In example above the log will be [[0,0],[1,0],[1,1]], where [1,0] is redundant data (glitch)

kitten commented 3 years ago

that isn't a glitch. combine gives you the combined data on each update, meaning that if you combine two sources that fire at the same time, it'll yield two events, since combined tupel outputs contain each update. So to avoid this you have multiple options, depending on your use-case and exact sources. But for instance for the small example you've posted this works:

pipe(
  combine(subject.source, subject.source),
  sample(subject.source),
  subscribe(console.log),
)

And this works because the sample operator takes the latest value it sees and only emits it when the source it receives emits. Since the subject will only be emitting once and the sample operator is processed after combine this discards the intermediate tupel.

artalar commented 3 years ago

@kitten thx for so fast feedback (wow! =D)

It is a good local (manual) solution, but I want to find automatically solution, how do you think, it is possible with wonka?
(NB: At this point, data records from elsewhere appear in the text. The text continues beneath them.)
(* ===== verification/PktSumFacts.v ===== *)
(** Theorems about the checksums of packets.c: they are the Internet checksum
    (ones' complement of the ones' complement sum), and a packet that carries
    its own checksum verifies. *)
From S2P Require Import Prelude CMem PktSum.

(** ** The sum of the 16-bit little-endian words of a text *)
Fixpoint wsum (l : list Z) : Z :=
  match l with
  | a :: b :: l => a + 256 * b + wsum l
  | [a] => a
  | [] => 0
  end.

(** The ones' complement sum: the representative of [s] modulo 65535 in
    1..65535, and 0 for 0. *)
Definition ones_sum (s : Z) : Z := if s =? 0 then 0 else (s - 1) mod 65535 + 1.

Lemma pair_ind {A} (P : list A -> Prop) :
  P [] -> (forall a, P [a]) -> (forall a b l, P l -> P (a :: b :: l)) -> forall l, P l.
Proof.
  intros H0 H1 H2. fix IH 1. intros [|a [|b l]]; [done|done|]. apply H2, IH.
Qed.

Lemma wsum_nonneg l : bytes_ok l -> 0 <= wsum l.
Proof.
  induction l as [|a|a b l IH] using pair_ind; [done|..]; unfold bytes_ok, is_byte in *;
    rewrite !Forall_cons; simpl; [lia|]. intros (? & ? & H). specialize (IH H). lia.
Qed.
Lemma wsum_bound l : bytes_ok l -> 2 * wsum l <= 65535 * (zlen l + 1).
Proof.
  induction l as [|a|a b l IH] using pair_ind; [done|..]; unfold bytes_ok, is_byte in *;
    rewrite !Forall_cons; [unfold zlen; simpl; lia|]. rewrite !zlen_cons. simpl.
  intros (? & ? & H). specialize (IH H). lia.
Qed.
Lemma wsum_app a b : Z.even (zlen a) = true -> wsum (a ++ b) = wsum a + wsum b.
Proof.
  induction a as [|x|x y a IH] using pair_ind; [done|done|].
  rewrite !zlen_cons. intros H. simpl. rewrite IH; [lia|].
  rewrite <- H. rewrite <- !Z.add_assoc, Z.even_add. by destruct (Z.even (zlen a)).
Qed.

Lemma ld16_app a x y b i : i = zlen a -> ld16 (a ++ x :: y :: b) i = Ok (x + 256 * y).
Proof.
  intros ->. pose proof (zlen_nonneg a). pose proof (zlen_nonneg b). unfold ld16.
  rewrite (rd_ok _ (zlen a)) by (rewrite zlen_app, !zlen_cons; lia).
  rewrite byte_at_app_mid by done. cbn [mbind res_bind].
  rewrite rd_ok by (rewrite zlen_app, !zlen_cons; lia). cbn [mbind res_bind].
  change (a ++ x :: y :: b) with (a ++ [x] ++ y :: b).
  rewrite (assoc_L (++)), byte_at_app_mid; [done|by rewrite zlen_app].
Qed.

Lemma u32_add x y : u32 (u32 x + y) = u32 (x + y).
Proof. unfold u32. by rewrite Zplus_mod_idemp_l. Qed.

Lemma sum_loop_app k pre l post sum :
  zlen l < Z.of_nat k -> 0 <= sum < 2 ^ 32 ->
  sum_loop k (pre ++ l ++ post) (zlen pre) (zlen l) sum = Ok (u32 (sum + wsum l)).
Proof.
  revert k pre sum. induction l as [|a|a b l IH] using pair_ind; intros k pre sum Hk Hs;
    (destruct k as [|k]; [unfold zlen in Hk; simpl in Hk; lia|]);
    cbn [sum_loop].
  - simpl. rewrite Z.add_0_r. unfold u32. by rewrite Z.mod_small.
  - change (zlen [a]) with 1. cbn. pose proof (zlen_nonneg pre). pose proof (zlen_nonneg post).
    rewrite rd_ok by (rewrite zlen_app, zlen_cons; lia).
    by rewrite byte_at_app_mid.
  - rewrite !zlen_cons. pose proof (zlen_nonneg l).
    destruct (1 <? zlen l + 1 + 1) eqn:E; [clear E|lia].
    simpl. rewrite ld16_app by done. cbn [mbind res_bind].
    replace (pre ++ a :: b :: l ++ post) with ((pre ++ [a; b]) ++ l ++ post)
      by (by rewrite <- (assoc_L (++))).
    replace (zlen pre + 2) with (zlen (pre ++ [a; b])) by (by rewrite zlen_app).
    replace (zlen l + 1 + 1 - 2) with (zlen l) by lia.
    rewrite IH; [|rewrite !zlen_cons in Hk; lia|unfold u32; apply Z.mod_pos_bound; lia].
    rewrite u32_add. do 2 f_equal. lia.
Qed.

Lemma fold_loop_ok s : 0 <= s < 2 ^ 32 -> fold_loop 4 s = Ok (ones_sum s).
Proof.
  intros Hs.
  assert (Hfin : forall k x, 0 <= x < 65536 -> fold_loop (S k) x = Ok x).
  { intros k x Hx. cbn [fold_loop]. rewrite Z.shiftr_div_pow2 by lia.
    change (2 ^ 16) with 65536. by rewrite Z.div_small. }
  assert (Hstep : forall k x, 65536 <= x < 2 ^ 32 ->
    fold_loop (S k) x = fold_loop k (x mod 65536 + x / 65536)).
  { intros k x Hx. cbn [fold_loop]. rewrite Z.shiftr_div_pow2 by lia.
    change (2 ^ 16) with 65536. unfold truthy.
    destruct (x / 65536 =? 0) eqn:E; [Z.to_euclidean_division_equations; lia|]. cbn [negb].
    change 65535 with (Z.ones 16). rewrite Z.land_ones by lia. change (2 ^ 16) with 65536.
    f_equal. unfold u32. rewrite Z.mod_small; [done|].
    Z.to_euclidean_division_equations; lia. }
  unfold ones_sum. destruct (s =? 0) eqn:E0; [by replace s with 0 by lia|].
  destruct (decide (s < 65536)).
  { rewrite Hfin by lia. f_equal. rewrite Z.mod_small; lia. }
  rewrite Hstep by lia. set (x := s mod 65536 + s / 65536).
  assert (Hx : 0 < x <= 131070 /\ (s - 1) mod 65535 = (x - 1) mod 65535).
  { unfold x. split; [Z.to_euclidean_division_equations; lia|].
    replace (s - 1) with (s mod 65536 + s / 65536 - 1 + (s / 65536) * 65535)
      by (pose proof (Z_div_mod_eq_full s 65536); lia).
    by rewrite Z_mod_plus_full. }
  destruct Hx as [Hx ->]. destruct (decide (x < 65536)).
  { rewrite Hfin by lia. f_equal. rewrite Z.mod_small; lia. }
  rewrite Hstep by lia.
  replace (x mod 65536 + x / 65536) with (x - 65535)
    by (Z.to_euclidean_division_equations; lia).
  rewrite Hfin by lia. f_equal.
  replace (x - 1) with (x - 65535 - 1 + 1 * 65535) by lia.
  rewrite Z_mod_plus_full, Z.mod_small; lia.
Qed.

Lemma ones_sum_range s : 0 <= s -> 0 <= ones_sum s < 65536.
Proof. intros. unfold ones_sum. case_match; Z.to_euclidean_division_equations; lia. Qed.

Lemma lnot_u16 x : 0 <= x < 65536 -> u16 (Z.lnot (u16 x)) = 65535 - x.
Proof.
  intros. rewrite (u16_small x) by done. unfold Z.lnot, u16.
  replace (Z.pred (- x)) with (65535 - x + (-1) * 2 ^ 16) by lia.
  rewrite Z_mod_plus_full, Z.mod_small; lia.
Qed.

Lemma ip_checksum_ok l rest :
  bytes_ok l -> zlen l <= 131068 -> ip_checksum (l ++ rest) (zlen l) = Ok (65535 - ones_sum (wsum l)).
Proof.
  intros Hb Hl. unfold ip_checksum. pose proof (zlen_nonneg l).
  change (sum_loop _ (l ++ rest) 0 (zlen l) 0)
    with (sum_loop (S (Z.to_nat (zlen l))) ([] ++ l ++ rest) (zlen (@nil Z)) (zlen l) 0).
  rewrite sum_loop_app by lia. cbn [mbind res_bind].
  pose proof (wsum_nonneg l Hb). pose proof (wsum_bound l Hb).
  unfold u32 at 1. rewrite Z.mod_small by lia.
  rewrite fold_loop_ok by lia. cbn [mbind res_bind]. f_equal.
  apply lnot_u16, ones_sum_range. lia.
Qed.

Lemma ones_sum_complement s c :
  0 <= s -> c = 65535 - ones_sum s -> ones_sum (s + c) = 65535.
Proof.
  intros Hs ->. pose proof (ones_sum_range s Hs). unfold ones_sum at 1.
  assert (s + (65535 - ones_sum s) <> 0 /\ (s + (65535 - ones_sum s) - 1) mod 65535 = 65534) as [? ->].
  { unfold ones_sum in *. destruct (s =? 0) eqn:?.
    - replace s with 0 by lia. split; [lia|done].
    - split; [Z.to_euclidean_division_equations; lia|].
      replace (s + (65535 - ((s - 1) mod 65535 + 1)) - 1)
        with (65534 + ((s - 1) / 65535) * 65535)
        by (pose proof (Z_div_mod_eq_full (s - 1) 65535); lia).
      by rewrite Z_mod_plus_full. }
  case_match; [lia|done].
Qed.

(** ** Properties *)

(** [ip_checksum] is the Internet checksum: when the field [c] computed over a
    header whose checksum field is zero is stored (low byte first, as the
    [uint16_t] store of the supported ABIs does) at the even offset it belongs
    to, the checksum over the completed header is 0, which is how a receiver
    verifies it. The header may have any length up to 131068 bytes. *)
Theorem ip_checksum_verifies a b rest :
  bytes_ok (a ++ 0 :: 0 :: b) -> zlen (a ++ 0 :: 0 :: b) <= 131068 -> Z.even (zlen a) = true ->
  exists c, 0 <= c < 65536 /\
    ip_checksum ((a ++ 0 :: 0 :: b) ++ rest) (zlen (a ++ 0 :: 0 :: b)) = Ok c /\
    ip_checksum ((a ++ c mod 256 :: c / 256 :: b) ++ rest) (zlen (a ++ 0 :: 0 :: b)) = Ok 0.
Proof.
  intros Hb Hl He. set (s := wsum a + wsum b).
  assert (Hw : forall x y, wsum (a ++ x :: y :: b) = s + (x + 256 * y))
    by (intros; rewrite wsum_app by done; simpl; unfold s; lia).
  pose proof (wsum_nonneg _ Hb) as Hs. rewrite Hw in Hs.
  pose proof (ones_sum_range s ltac:(lia)) as Hr.
  exists (65535 - ones_sum s). split; [lia|]. rewrite ip_checksum_ok, Hw by done. split.
  { do 3 f_equal. lia. }
  set (c := 65535 - ones_sum s).
  replace (zlen (a ++ 0 :: 0 :: b)) with (zlen (a ++ c mod 256 :: c / 256 :: b)) in *
    by (by rewrite !zlen_app, !zlen_cons).
  rewrite ip_checksum_ok; [|revert Hb; unfold bytes_ok, is_byte; rewrite !Forall_app, !Forall_cons|done].
  - rewrite Hw. replace (c mod 256 + 256 * (c / 256)) with c
      by (pose proof (Z_div_mod_eq_full c 256); lia).
    rewrite ones_sum_complement by (done || lia). done.
  - intros (? & _ & _ & ?). repeat split; [done|..|done];
      unfold c; Z.to_euclidean_division_equations; lia.
Qed.

Lemma ip_checksum_verifies_witness :
  exists c, 0 <= c < 65536 /\
    ip_checksum (([69; 0; 0; 28] ++ 0 :: 0 :: [10; 1; 7]) ++ [9]) (zlen ([69; 0; 0; 28] ++ 0 :: 0 :: [10; 1; 7])) = Ok c /\
    ip_checksum (([69; 0; 0; 28] ++ c mod 256 :: c / 256 :: [10; 1; 7]) ++ [9]) (zlen ([69; 0; 0; 28] ++ 0 :: 0 :: [10; 1; 7])) = Ok 0.
Proof.
  apply ip_checksum_verifies; [|vm_compute; discriminate|reflexivity].
  unfold bytes_ok, is_byte. simpl. repeat constructor; lia.
Defined.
Typically it solved by topological sorting, but there are other options.

kitten commented 3 years ago

I'm not sure what you mean by automatic? Schedulers on sources like these are basically just output-bound, so if we suppose that each event has a certain timing after each source a scheduler alters when and how an event is issued.

In Wonka all events are issued synchronously which has a lot of benefits in terms of predictability. In never ended up adding operators that apply back pressure in more interesting ways or schedules events in more complex ways, but generally the operators around back pressure that do exist are debounce, throttle, and buffer. A good example of scheduling alterations is delay.

But ultimately none of this would never be automatic or implicit, since scheduling always includes an intent to process events differently. That being said, the highly synchronous nature of sources in Wonka is intentional and the most predictable manner in which events are issued and processed.

artalar commented 3 years ago

Here I make a demo with a performance comparison of wonka, effector, reatom: https://runkit.com/artalar/5ffc6163d282b40013440110

To avoid glitches:

I don't why, but Wonka is 2-3 times slower. Have you interested in why? I try to replace locally w_combine (with sample) by native combine and get execution median from 2-3 times to ~1.2 times bigger than Effector and Reatom (which is steel looks a lot, but better than earlier) and result value (wRes) is 7 times bigger, that show to us a possible glitchs impact. It is ok by the perf test because wD, wF, wG, wH, mapper functions are simple and make low-cost computation, so we may rerun it a few times without perf overhead, but as we don't know how heavy is a mapper function in some user code the case of this discussion is how to avoid glitches and make it with less perf cost, any ideas?